O studi o fai il praticantato

Alessandro Maran e Francesco Verducci hanno presentato due emendamenti simili che mirano a inserire tra i requisiti per l’iscrizione al registro dei lobbisti il “possesso di una laurea specialistica o di un titolo specialistico equipollente ovvero dimostrare di aver maturato almeno due anni di esperienza continuativa presso un soggetto iscritto al Registro“. La proposta emendativa Maran, tra i requisiti, prevede anche la possibilità di aver acquisito esperienza “alle dipendenze di un gruppo parlamentare”.

Commissioni trasparenti

Tra le novità in ottica “positive”, e cioè dei vantaggi che i soggetti trarrebbero dall’iscrizione ci sarebbe – secondo alcuni emendamenti presentati da Pd, Cor e Ala – la possibilita per i lobbisti di assistere alle procedure informative e istruttorie del procedimento decisorio nelle forme stabilite dalla disciplina dell’organo competente. Inoltre, secondo quanto richiesto da due emendamenti dei senatori Pd Francesco Verduccie Francesco Russo, “Il decisore pubblico non può rifiutare di conoscere le proposte, le richieste, i suggerimenti e ogni altro genere di informazione, purché pertinenti all’oggetto dei processi decisionali, presentati dal rappresentante di interessi iscritto nel Registro“. Gli stessi emendamenti prevedono anche che “il decisore pubblico non può altresì rifiutare le richieste di incontro inoltrate da rappresentanti di interessi iscritti al Registro, se non attraverso risposta motivata, anche telematica“.

Diritti e divieti per i collaboratori parlamentari

Un emendamento del Pd – a prima firma Annamaria Parente ma sottoscritto da altri 28 senatori tra cui qualche M5s – vuole inserire  la disciplina del rapporto di lavoro tra i membri del parlamento e i loro collaboratori. A prevederlo è , presentato al ddl lobby in commissione Affari costituzionali Senato.

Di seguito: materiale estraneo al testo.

(* ===== verification/BalanceFacts.v ===== *)
(** * The invariant of the router

    What the tables, the heap and the counters of a router say about each other, with the
    items a section has taken out of the tables but not yet told the host about; each
    operation keeps it. *)

From S2P Require Import Prelude Fifo Engine BalanceHeap Balance.

Module BalanceFacts.
Import Engine BalanceHeap Balance.

(** ** Events of a handle *)

Definition is_end (e : bevent) : bool := is_terminal (ev_kind e) (ev_status e).
Definition is_queued (e : bevent) : bool := bool_decide (ev_kind e = EV_QUEUED).
Definition times (P : bevent → bool) (h : Z) (tr : list bevent) : nat :=
  length (filter (λ e, ev_bh e = h ∧ Is_true (P e)) tr).
Definition ends (h : Z) (tr : list bevent) : nat := times is_end h tr.
Definition queueds (h : Z) (tr : list bevent) : nat := times is_queued h tr.

Lemma times_app P h t1 t2 : times P h (t1 ++ t2) = (times P h t1 + times P h t2)%nat.
Proof. unfold times. by rewrite filter_app, length_app. Qed.
Lemma times_one P h e : times P h [e] = if decide (ev_bh e = h) then if P e then 1%nat else 0%nat else 0%nat.
Proof.
  unfold times. rewrite filter_cons, filter_nil.
  destruct (decide (ev_bh e = h)), (P e) eqn:HP; case_decide; naive_solver.
Qed.

(** ** The invariant *)

Definition here (h : Z) (b : balance) : nat := if decide (is_Some (b_by_bh b !! h)) then 1 else 0.
Definition held (h : Z) (F : list positive) (b : balance) : nat :=
  length (filter (λ p, bi_bh (item_at b p) = h) F).
Definition waiting (b : balance) (p : positive) : Prop := bi_state (item_at b p) = IT_QUEUED.
#[export] Instance waiting_dec b p : Decision (waiting b p).
Proof. unfold waiting. apply _. Defined.

Record inv (F : list positive) (b : balance) : Prop := Inv {
  i_bh : ∀ h p, b_by_bh b !! h = Some p → p ∉ F ∧
           ∃ i, b_items b !! p = Some i ∧ bi_bh i = h ∧ bi_state i ≠ IT_CANCELLED;
  i_item : ∀ p i, b_items b !! p = Some i → p ∉ F → bi_state i ≠ IT_CANCELLED → b_by_bh b !! bi_bh i = Some p;
  i_q : NoDup (b_q b);
  i_elem : ∀ p, p ∈ b_q b ↔ p ∉ F ∧ ∃ i, b_items b !! p = Some i ∧ bi_state i ≠ IT_DISPATCHED;
  i_eh : ∀ k s eh p, b_sh b !! k = Some s → sh_by_eh s !! eh = Some p → p ∉ F ∧
           ∃ i, b_items b !! p = Some i ∧ bi_state i = IT_DISPATCHED ∧ bi_shard i = k ∧ bi_eh i = eh;
  i_sent : ∀ p i, b_items b !! p = Some i → p ∉ F → bi_state i = IT_DISPATCHED →
           ∃ s, b_sh b !! bi_shard i = Some s ∧ sh_by_eh s !! bi_eh i = Some p;
  i_load : ∀ k s, b_sh b !! k = Some s → sh_load s = Z.of_nat (size (sh_by_eh s)) ∧ sh_load s ≤ sh_cap s;
  i_queued : b_queued b = Z.of_nat (length (filter (waiting b) (b_q b)));
  i_heap : heap (before (b_items b)) (b_q b);
  i_next : 0 ≤ b_next_bh b ∧ 0 ≤ b_next_seq b ∧
           ∀ p i, b_items b !! p = Some i → 0 < bi_bh i ≤ b_next_bh b ∧ bi_seq i ≤ b_next_seq b;
  i_F : NoDup F ∧ ∀ p, p ∈ F → ∃ i, b_items b !! p = Some i ∧ bi_state i = IT_DISPATCHED }.

(** Every handle given out is in play, held back, or ended - once. *)
Definition told (F : list positive) (b : balance) (tr : list bevent) : Prop :=
  ∀ h, (ends h tr + here h b + held h F b)%nat = queueds h tr ∧ (queueds h tr ≤ 1)%nat ∧
       (¬ (0 < h ≤ b_next_bh b) → queueds h tr = 0%nat).
(* ===== verification/Router.v ===== *)
(** * Properties of the late-binding router

    Its queue is a priority queue, its counters are exact and no shard is given more than
    its depth, it leaves nothing waiting while a shard has room, and every handle it has
    given out is closed exactly once - by an event of its shard, by a cancel, by a refused
    hand-over, or by close. *)

From S2P Require Import Prelude Fifo Engine BalanceHeap Balance BalanceFacts.

Module Router.
Import Engine BalanceHeap Balance BalanceFacts.

(** ** The queue *)

(** Heaps made by pushes and pops from an empty one. *)
Inductive built (m : gmap positive bitem) : list positive → Prop :=
  | built_nil : built m []
  | built_push a p a' : built m a → heap_push (before m) true a p = Some a' → built m a'
  | built_pop a p a' : built m a → heap_pop (before m) a = Some (p, a') → built m a'.

(** The router's binary heap is a priority queue, first come first served among equal
    priorities: on any heap made by pushes and pops, a push adds its item and nothing
    else, a pop of a non-empty heap gives an item - higher in priority than every other,
    or equal and earlier - and takes that item alone, and a pop of an empty one fails. *)
Theorem heap_is_priority_queue m a : built m a →
  (∀ p, ∃ a', heap_push (before m) true a p = Some a' ∧ a' ≡ₚ p :: a) ∧
  match heap_pop (before m) a with
  | None => a = []
  | Some (p, a') => a ≡ₚ p :: a' ∧ ∀ x, x ∈ a →
      let ip := default no_item (m !! p) in let ix := default no_item (m !! x) in
      bi_prio ix < bi_prio ip ∨ (bi_prio ix = bi_prio ip ∧ bi_seq ip ≤ bi_seq ix)
  end.
Proof.
  intros Hb. assert (Hh : heap (before m) a).
  { induction Hb as [|a p a' _ IH Hp|a p a' _ IH Hp]; [apply heap_nil|by apply push_heap in Hp as [? _]|].
    pose proof (pop_heap _ _ IH) as H. rewrite Hp in H. tauto. }
  split.
  - intros p. destruct (heap_push (before m) true a p) as [a'|] eqn:Hp; [|done]. exists a'. split; [done|].
    by apply push_heap in Hp as [_ ?].
  - pose proof (pop_heap _ _ Hh) as H. destruct (heap_pop (before m) a) as [[p a']|]; [|done].
    destruct H as (_ & Hperm & Hmin). split; [done|]. intros x Hx. specialize (Hmin x Hx). unfold le, before in Hmin.
    cbn zeta. destruct (Z.eqb_spec (bi_prio (default no_item (m !! x))) (bi_prio (default no_item (m !! p)))) as [He|Hne].
    + right. apply Z.ltb_ge in Hmin. lia.
    + left. apply Z.ltb_ge in Hmin. lia.
Qed.

(** ** Handles *)

(** C17: A router closes every handle it gave out exactly once.  In every reachable state a
    handle has at most one QUEUED event and at most one closing event; it has been closed
    exactly when it was given out and is no longer in the handle table; and no event
    closes a handle that was not given out. *)
Theorem router_closes_once caps s h : Forall (λ c, 0 ≤ c) caps → reachable caps s →
  (ends h s.2 + here h s.1)%nat = queueds h s.2 ∧ (queueds h s.2 ≤ 1)%nat ∧
  (¬ (0 < h ≤ b_next_bh s.1) → ends h s.2 = 0%nat).
Proof.
  intros Hc Hr. destruct (reachable_good caps s Hc Hr) as [_ Ht]. destruct (Ht h) as (H1 & H2 & H3).
  change (held h [] s.1) with 0%nat in H1. split; [lia|]. split; [done|]. intros Hn. specialize (H3 Hn). lia.
Qed.

(** C18: The router's counters are exact and its depths hold.  In every reachable state
    [queued] is the number of items in the heap not cancelled, a shard's load is the
    number of items handed to it and not ended, never more than its depth, and every item
    in play is either waiting in the heap or tracked in the shard it was handed to. *)
Theorem router_ledger caps s : Forall (λ c, 0 ≤ c) caps → reachable caps s →
  let b := s.1 in
  balance_queued b = Z.of_nat (length (filter (waiting b) (b_q b))) ∧
  (∀ k t, b_sh b !! k = Some t → shard_load b k = Z.of_nat (size (sh_by_eh t)) ∧ shard_load b k ≤ sh_cap t) ∧
  (∀ h p, b_by_bh b !! h = Some p → bi_bh (item_at b p) = h ∧
     (p ∈ b_q b ∧ waiting b p ∨
      ∃ t, b_sh b !! bi_shard (item_at b p) = Some t ∧ sh_by_eh t !! bi_eh (item_at b p) = Some p)).
Proof.
  intros Hc Hr. destruct (reachable_good caps s Hc Hr) as [Hi _]. cbn zeta. set (b := s.1) in *. clearbody b.
  split; [apply Hi|]. split.
  - intros k t Hk. unfold shard_load. rewrite Hk. by apply (i_load _ _ Hi k).
  - intros h p Hp. destruct (i_bh _ _ Hi h p Hp) as (HF & i & Hit & Hb & Hd). rewrite (item_at_Some _ _ _ Hit).
    split; [done|]. destruct (decide (bi_state i = IT_DISPATCHED)) as [Hs|Hs].
    + right. by apply (i_sent _ _ Hi p).
    + left. split; [apply (i_elem _ _ Hi); eauto|]. unfold waiting. rewrite (item_at_Some _ _ _ Hit). by destruct (bi_state i).
Qed.

(** Late binding keeps the shards busy.  Whenever a dispatch returns - and it always
    does - nothing is waiting in the router, or every shard is at its depth. *)
Theorem dispatch_leaves_no_room caps b tr ans : Forall (λ c, 0 ≤ c) caps → reachable caps (b, tr) → honest ans b →
  let b' := (dispatch ans b).1.1 in
  balance_queued b' = 0 ∨ ∀ k t, b_sh b' !! k = Some t → shard_load b' k = sh_cap t.
Proof.
  intros Hc Hr Ha. destruct (dispatch_good b tr ans (reachable_good _ _ Hc Hr) Ha) as [[Hi _] Hf]. cbn zeta in *.
  cbn [fst snd] in Hi. destruct Hf as [Hf|Hf]; [by left|]. right. intros k t Hk. unfold shard_load. rewrite Hk.
  destruct (i_load _ _ Hi k t Hk) as [_ Hl]. specialize (Hf k t Hk). lia.
Qed.

(** ** Close *)

Definition live_of (h : Z) (b : balance) (p : positive) : Prop :=
  bi_bh (item_at b p) = h ∧ bi_state (item_at b p) ≠ IT_CANCELLED.
#[export] Instance live_of_dec h b p : Decision (live_of h b p).
Proof. unfold live_of. apply _. Defined.

Lemma close_loop_ends fuel : ∀ b, heap (before (b_items b)) (b_q b) → NoDup (b_q b) → (length (b_q b) < fuel)%nat →
  (∀ h, ends h (close_loop fuel b).2 = length (filter (live_of h b) (b_q b)) ∧ queueds h (close_loop fuel b).2 = 0%nat) ∧
  b_q (close_loop fuel b).1 = [] ∧ b_queued (close_loop fuel b).1 = 0.
Proof.
  induction fuel as [|f IH]; intros b Hh Hnd Hf; [lia|]. cbn [close_loop].
  pose proof (pop_heap _ _ Hh) as Hp. destruct (heap_pop (before (b_items b)) (b_q b)) as [[p q]|].
  2: { cbn [fst snd]. by rewrite Hp. }
  destruct Hp as (Hq & Hperm & _). assert (Hpq : p ∉ q ∧ NoDup q) by (rewrite Hperm in Hnd; by apply NoDup_cons).
  destruct Hpq as [Hpq Hndq]. set (b1 := item_free p (b <| b_q := q |>)).
  assert (Hat : ∀ x, x ∈ q → item_at b1 x = item_at b x).
  { intros x Hx. unfold item_at, b1. cbn. rewrite lookup_delete_ne; [done|]. by intros ->. }
  destruct (IH b1) as (H1 & H2 & H3).
  - eapply heap_same, Hq. intros x Hx. specialize (Hat x Hx). unfold item_at in Hat. by rewrite Hat.
  - done.
  - change (b_q b1) with q. apply Permutation_length in Hperm. cbn in Hperm. lia.
  - change (b_q b1) with q in *. cbv zeta. destruct (close_loop f b1) as [b' evs]. cbn [fst snd] in *.
    split; [|done]. intros h. destruct (H1 h) as [H1a H1b]. rewrite (filter_perm _ _ _ Hperm).
    assert (Hrest : length (filter (live_of h b1) q) = length (filter (live_of h b) q)).
    { f_equal. apply filter_ext_elem. intros x Hx. unfold live_of. by rewrite Hat. }
    rewrite filter_cons. destruct (decide (bi_state (item_at b p) = IT_CANCELLED)) as [Hc|Hc].
    + rewrite decide_False by (by intros [_ ?]). by rewrite H1a, Hrest.
    + unfold ends, queueds in *. change (?e :: evs) with ([e] ++ evs). rewrite !times_app, !times_one. cbn [ev_bh].
      change (is_end _) with true. change (is_queued _) with false. rewrite H1a, H1b, Hrest.
      destruct (decide (bi_bh (item_at b p) = h)) as [Hb|Hb].
      * rewrite decide_True by done. done.
      * rewrite decide_False by (by intros [? _]). done.
Qed.

(** At most one item that is not cancelled has the handle [h]: the one of the table. *)
Lemma live_here h b : inv [] b → (∀ k t, b_sh b !! k = Some t → sh_by_eh t = ∅) →
  length (filter (live_of h b) (b_q b)) = here h b.
Proof.
  intros Hi Hsh. assert (Hin : ∀ p, p ∈ filter (live_of h b) (b_q b) ↔ b_by_bh b !! h = Some p).
  { intros p. rewrite list_elem_of_filter. unfold live_of. split.
    - intros [[Hb Hs] (_ & i & Hit & _)%(i_elem _ _ Hi)]. rewrite (item_at_Some _ _ _ Hit) in *. rewrite <-Hb.
      exact (i_item _ _ Hi p i Hit (not_elem_of_nil p) Hs).
    - intros Hp. destruct (i_bh _ _ Hi h p Hp) as (HF & i & Hit & Hb & Hs). rewrite (item_at_Some _ _ _ Hit).
      split; [done|]. apply (i_elem _ _ Hi). split; [done|]. exists i. split; [done|]. intros Hd.
      destruct (i_sent _ _ Hi p i Hit HF Hd) as (t & Ht & Hl). by rewrite (Hsh _ _ Ht) in Hl. }
  pose proof (NoDup_filter (live_of h b) _ (i_q _ _ Hi)) as Hnd. unfold here.
  destruct (b_by_bh b !! h) as [p|] eqn:Hp.
  - rewrite decide_True by eauto. rewrite (NoDup_Permutation _ [p] Hnd (NoDup_singleton p)); [done|].
    intros x. rewrite Hin, list_elem_of_singleton. naive_solver.
  - rewrite decide_False by (by intros [? ?]). destruct (filter _ _) as [|x l] eqn:Hl; [done|].
    assert (x ∈ x :: l) as Hx%Hin by constructor. done.
Qed.

(** Closing the router tells the host about everything still waiting.  Once no shard
    tracks an item - the shards' engines have been shut down - close leaves the queue
    empty, and after it every handle the router ever gave out has exactly one closing
    event. *)
Theorem close_tells_all caps b tr : Forall (λ c, 0 ≤ c) caps → reachable caps (b, tr) →
  (∀ k t, b_sh b !! k = Some t → sh_by_eh t = ∅) →
  let tr' := tr ++ (close b).2 in
  b_q (close b).1 = [] ∧ balance_queued (close b).1 = 0 ∧
  ∀ h, ends h tr' = queueds h tr' ∧ queueds h tr' = queueds h tr.
Proof.
  intros Hc Hr Hsh. destruct (reachable_good _ _ Hc Hr) as [Hi Ht]. cbn [fst snd] in Hi, Ht.
  destruct (close_loop_ends (S (length (b_q b))) b (i_heap _ _ Hi) (i_q _ _ Hi) (Nat.lt_succ_diag_r _)) as (H1 & H2 & H3).
  cbv zeta. split; [done|]. split; [done|]. intros h. destruct (H1 h) as [H1a H1b]. destruct (Ht h) as (Hl & _).
  change (held h [] b) with 0%nat in Hl. unfold ends, queueds in *. rewrite !times_app.
  change (close b) with (close_loop (S (length (b_q b))) b). rewrite H1a, H1b, (live_here h b Hi Hsh). lia.
Qed.

(** ** A router of two shards *)

Definition small_caps : list Z := [1; 2].
Definition both : bool * bool := (true, true).
Definition three : balance :=
  (submit 3 "render" 1 both (submit 2 "encode" 7 both (submit 1 "render" 1 both (opened small_caps)).1.2).1.2).1.2.
Definition three_told : list bevent := [BEvent 1 EV_QUEUED GPTPS_OK; BEvent 2 EV_QUEUED GPTPS_OK; BEvent 3 EV_QUEUED GPTPS_OK].
(** A shard that numbers what it accepts. *)
Definition numbering : nat → nat → answer := λ _ n, (GPTPS_OK, Z.of_nat n + 1, true).
(** Shards that are shutting down. *)
Definition refusing : nat → nat → answer := λ _ _, (GPTPS_E_SHUTDOWN, 0, true).

Lemma small_caps_ok : Forall (λ c, 0 ≤ c) small_caps.
Proof. repeat constructor; lia. Qed.
Lemma three_reachable : reachable small_caps (three, three_told).
Proof.
  unfold reachable. eapply rtc_l; [apply (st_submit (opened small_caps) [] 1 "render" 1 both); by vm_compute|].
  eapply rtc_l; [eapply (st_submit _ _ 2 "encode" 7 both); by vm_compute|].
  eapply rtc_l; [eapply (st_submit _ _ 3 "render" 1 both); by vm_compute|]. apply rtc_refl.
Qed.
Lemma numbering_honest : honest numbering three.
Proof.
  intros i n eh room [= <- <-]. split; [lia|]. split.
  - intros s Hs. destruct i as [|[|i]]; cbn in Hs; by inversion Hs.
  - intros m room' [= Hm _]. lia.
Qed.
Lemma refusing_honest b : honest refusing b.
Proof. by intros i n eh room [=]. Qed.
Lemma handed_reachable : reachable small_caps ((dispatch numbering three).1.1, three_told ++ (dispatch numbering three).1.2).
Proof. eapply rtc_r; [apply three_reachable|]. apply (st_dispatch three three_told numbering numbering_honest). Qed.
Lemma cancelled_reachable : reachable small_caps ((cancel 3 three).1.2, three_told ++ (cancel 3 three).2).
Proof. eapply rtc_r; [apply three_reachable|]. apply (st_cancel three three_told 3). Qed.

Lemma heap_is_priority_queue_witness : b_q three = [2; 1; 3]%positive ∧
  match heap_pop (before (b_items three)) (b_q three) with
  | Some (p, a') => p = 2%positive ∧ b_q three ≡ₚ 2%positive :: a'
  | None => False
  end.
Proof.
  split; [by vm_compute|]. assert (Hb : built (b_items three) (b_q three)).
  { eapply (built_push _ [2; 1]%positive 3); [|by vm_compute]. eapply (built_push _ [1]%positive 2); [|by vm_compute].
    eapply (built_push _ [] 1); [constructor|by vm_compute]. }
  destruct (heap_is_priority_queue _ _ Hb) as [_ H]. revert H.
  replace (heap_pop (before (b_items three)) (b_q three)) with (Some (2, [1; 3]))%positive by by vm_compute.
  intros [H _]. done.
Defined.
Lemma router_closes_once_witness : let s := ((cancel 3 three).1.2, three_told ++ (cancel 3 three).2) in
  reachable small_caps s ∧ here 3 s.1 = 0%nat ∧ (ends 3 s.2 + 0)%nat = queueds 3 s.2 ∧ ends 3 s.2 = 1%nat.
Proof.
  cbv zeta. split; [apply cancelled_reachable|].
  destruct (router_closes_once small_caps _ 3 small_caps_ok cancelled_reachable) as (H & _).
  split; [by vm_compute|]. split; [|by vm_compute]. rewrite <-H. f_equal.
Defined.
Lemma handed_counts : let b := (dispatch numbering three).1.1 in
  length (filter (waiting b) (b_q b)) = 0%nat ∧ b_q b = [] ∧ shard_load b 0 = 1 ∧ shard_load b 1 = 2.
Proof. by vm_compute. Qed.
Lemma router_ledger_witness : let b := (dispatch numbering three).1.1 in
  balance_queued b = 0 ∧ b_q b = [] ∧ shard_load b 0 = 1 ∧ shard_load b 1 = 2.
Proof.
  assert (H1 : ∀ b tr, reachable small_caps (b, tr) → balance_queued b = Z.of_nat (length (filter (waiting b) (b_q b)))).
  { intros b tr Hr. exact (proj1 (router_ledger small_caps (b, tr) small_caps_ok Hr)). }
  cbv zeta. destruct handed_counts as [H0 H]. split; [|exact H]. rewrite (H1 _ _ handed_reachable). by rewrite H0.
Defined.
Lemma dispatch_leaves_no_room_witness : honest numbering three ∧ balance_queued three = 3 ∧
  (balance_queued (dispatch numbering three).1.1 = 0 ∨
   ∀ k t, b_sh (dispatch numbering three).1.1 !! k = Some t → shard_load (dispatch numbering three).1.1 k = sh_cap t).
Proof.
  split; [apply numbering_honest|]. split; [by vm_compute|].
  exact (dispatch_leaves_no_room small_caps three three_told numbering small_caps_ok three_reachable numbering_honest).
Defined.
Lemma close_tells_all_witness : let b := (cancel 3 three).1.2 in
  let tr := (three_told ++ (cancel 3 three).2) ++ (close b).2 in
  ends 1 tr = 1%nat ∧ ends 2 tr = 1%nat ∧ ends 3 tr = 1%nat ∧ queueds 3 tr = 1%nat.
Proof.
  cbv zeta. assert (Hsh : ∀ k t, b_sh (cancel 3 three).1.2 !! k = Some t → sh_by_eh t = ∅).
  { intros k t Hk. destruct k as [|[|k]]; cbn in Hk; by inversion Hk. }
  destruct (close_tells_all small_caps _ _ small_caps_ok cancelled_reachable Hsh) as (_ & _ & H).
  split_and!; [by rewrite (proj1 (H 1))|by rewrite (proj1 (H 2))|by rewrite (proj1 (H 3))|by rewrite (proj2 (H 3))].
Defined.

End Router.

L’emendamento inserisce l’incarico di collaboratore parlamentare tra quelli che fanno scattare l’incompatibilità con l’attività di lobbying (e qualche collaboratore  non sarà affatto contento…) e, contestualmente, aggiunge un capo II-bis per disciplinare il mestiere. Nello specifico l’emendamento regola anche il rapporto di lavoro tra i membri del Parlamento e i loro collaboratori e rinvia agli uffici di presidenza delle Camere il compito di disciplinare le modalità retributive dei collaboratori La retribuzione – secondo quanto si legge nell’emendamento – “non può essere inferiore ai minimi contrattuali o definiti dalla legge ovvero ad un equo compenso commisurato alla natura e all’orario della prestazione concordata tra le parti“.

Ancora audizioni

Secondo quanto riporta Public Policy, la settimana prossima inizierà, in commissione Affari costituzionali al Senato, un breve ciclo di audizioni sul ddl Lobby. Al termine delle audizioni, qualora emergessero esigenze particolari, potrebbe essere riaperta una breve finestra – al massimo 48 ore – per la presentazione di ulteriori emendamenti.